Thanks for discussing our work, Hal! You are insi...

2014-10-11T08:10:48.577-06:00

Thanks for discussing our work, Hal! You are insightful as always. I thought I might just point out a few things in response to your comments. (Please forgive my gratuitous plugging of my own papers.)

The idea of learning across multiple data sets is something we find to be very useful, and Kevin Swersky, Jasper Snoek, and I had a paper on it at NIPS last year. Andreas Krause also had a 2011 paper that discusses this setting.

The parallelism thing is also something we take seriously and have some good results on in Section 3.3 of our 2012 NIPS paper. Again, Andreas Krause and colleagues have also contributed to this with their 2012 ICML paper.

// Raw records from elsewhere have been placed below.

(** ** [json.dumps] with its defaults

    [ensure_ascii=True] and the separators [', '] and [': '].  A key of
    a dict is written in insertion order. *)

Module Json.
Import Py.

Definition hex_digit (n : nat) : ascii :=
  ascii_of_nat (if decide (n < 10) then 48 + n else 87 + n).

(** One character of a string: the quote and the backslash take a
    backslash, five control characters have a short form, printable
    ASCII stands for itself, anything else is written [\u00xx]. *)
Definition escape_char (c : ascii) : string :=
  let n := nat_of_ascii c in
  if decide (n = 34) then String "\"%char (String dquote EmptyString)
  else if decide (n = 92) then "\\"
  else if decide (n = 10) then "\n"
  else if decide (n = 13) then "\r"
  else if decide (n = 9) then "\t"
  else if decide (n = 8) then "\b"
  else if decide (n = 12) then "\f"
  else if decide (32 ≤ n ≤ 126) then String c EmptyString
  else "\u00" +:+ String (hex_digit (n / 16)) (String (hex_digit (n mod 16)) EmptyString).

Fixpoint escape_chars (s : string) : string :=
  match s with
  | EmptyString => EmptyString
  | String c s' => escape_char c +:+ escape_chars s'
  end.

Definition quoted (body : string) : string :=
  String dquote (body +:+ String dquote EmptyString).

Definition dumps_str (s : string) : string := quoted (escape_chars s).

Definition dumps_bool (b : bool) : string := if b then "true" else "false".

Definition dumps_list (items : list string) : string :=
  "[" +:+ join ", " items +:+ "]".

(** A dict from its already encoded values, keys in order. *)
Definition dumps_dict (items : list (string * string)) : string :=
  "{" +:+ join ", " (map (λ kv, dumps_str kv.1 +:+ ": " +:+ kv.2) items) +:+ "}".

(** A property value: the encoder has no case for an object of another
    class and raises [TypeError]. *)
Definition dumps_value (v : value) : result string :=
  match v with
  | VNone => Ok "null"
  | VBool b => Ok (dumps_bool b)
  | VInt z => Ok (str_of_int z)
  | VStr s => Ok (dumps_str s)
  | VObj cls _ => Raise ("Object of type " +:+ cls +:+ " is not JSON serializable")
  end.

(** The values of a property bag in order; the first failure ends the
    encoding. *)
Fixpoint dumps_items (d : list (string * value)) : result (list (string * string)) :=
  match d with
  | [] => Ok []
  | (k, v) :: d' =>
      match dumps_value v with
      | Raise e => Raise e
      | Ok j =>
          match dumps_items d' with
          | Raise e => Raise e
          | Ok js => Ok ((k, j) :: js)
          end
      end
  end.

Definition dumps_properties (d : list (string * value)) : result string :=
  match dumps_items d with
  | Raise e => Raise e
  | Ok js => Ok (dumps_dict js)
  end.

End Json.

(** ** [frontend/cytoscape_graph.py] *)

Module Cytoscape.
Import Py.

Regarding the idea of leveraging problem structure to speed things up, you might like our Freeze-Thaw Bayesian Optimization paper on arxiv. The idea is to guess what the final result will be of the inner-loop optimization and build that into the exploration/exploitation strategy without actually finishing jobs about which you are pessimistic.

For what it's worth, you might also worry about complicated constraints in your optimization that you can't identify a priori, e.g., "for some complicated hyperparameter regimes, my code just returns NaNs." For this, you might consider Bayesian Optimization with Unknown Constraints by my student Michael Gelbart, or this paper by John Cunningham and colleagues.

In a final gratuitous plug, the most current versions of Spearmint can be found here, and because Spearmint requires some overhead to set up and run, we've also been building a system for "Bayesian optimization as a web service" that you can sign up for at whetlab.com.

Ryan Adams

On using the idea of meta-learning, there has been...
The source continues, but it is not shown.